What you need to do:
In the listing below, find the line containing "- intros p (_" and the line containing "exists r w', refresh". Repeat exactly those two lines and every line between them.

Material provided:
:::
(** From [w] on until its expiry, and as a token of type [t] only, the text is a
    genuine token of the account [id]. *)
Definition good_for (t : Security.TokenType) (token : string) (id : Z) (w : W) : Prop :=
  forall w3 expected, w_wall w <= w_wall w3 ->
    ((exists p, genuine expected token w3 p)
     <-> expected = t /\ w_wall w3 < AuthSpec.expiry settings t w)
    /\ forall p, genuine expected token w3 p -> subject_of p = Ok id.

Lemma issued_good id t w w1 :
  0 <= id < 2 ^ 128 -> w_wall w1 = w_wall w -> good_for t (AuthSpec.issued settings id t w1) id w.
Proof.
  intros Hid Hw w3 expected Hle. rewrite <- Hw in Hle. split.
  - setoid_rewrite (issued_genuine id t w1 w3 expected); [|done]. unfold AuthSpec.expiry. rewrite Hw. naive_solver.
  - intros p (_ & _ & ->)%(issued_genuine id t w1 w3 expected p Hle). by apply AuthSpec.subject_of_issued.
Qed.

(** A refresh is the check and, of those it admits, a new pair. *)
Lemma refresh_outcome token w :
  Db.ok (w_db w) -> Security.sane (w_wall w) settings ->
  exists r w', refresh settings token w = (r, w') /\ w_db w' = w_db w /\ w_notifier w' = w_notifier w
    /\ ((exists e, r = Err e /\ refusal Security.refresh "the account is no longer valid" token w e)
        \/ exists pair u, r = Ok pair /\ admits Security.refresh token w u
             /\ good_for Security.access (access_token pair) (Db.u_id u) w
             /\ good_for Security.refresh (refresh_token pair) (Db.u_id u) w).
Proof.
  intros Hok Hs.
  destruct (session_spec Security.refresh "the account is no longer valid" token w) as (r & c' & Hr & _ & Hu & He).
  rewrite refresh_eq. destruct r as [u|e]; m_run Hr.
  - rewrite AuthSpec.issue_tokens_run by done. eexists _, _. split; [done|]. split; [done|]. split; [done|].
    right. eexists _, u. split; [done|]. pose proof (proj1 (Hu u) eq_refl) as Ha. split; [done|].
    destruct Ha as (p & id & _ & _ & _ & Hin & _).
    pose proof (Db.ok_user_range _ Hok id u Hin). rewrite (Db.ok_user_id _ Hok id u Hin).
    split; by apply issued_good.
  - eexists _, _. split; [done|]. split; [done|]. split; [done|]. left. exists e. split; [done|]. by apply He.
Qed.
:::
Task answer:
  - intros p (_ & _ & ->)%(issued_genuine id t w1 w3 expected p Hle). by apply AuthSpec.subject_of_issued.
Qed.

(** A refresh is the check and, of those it admits, a new pair. *)
Lemma refresh_outcome token w :
  Db.ok (w_db w) -> Security.sane (w_wall w) settings ->
  exists r w', refresh settings token w = (r, w') /\ w_db w' = w_db w /\ w_notifier w' = w_notifier w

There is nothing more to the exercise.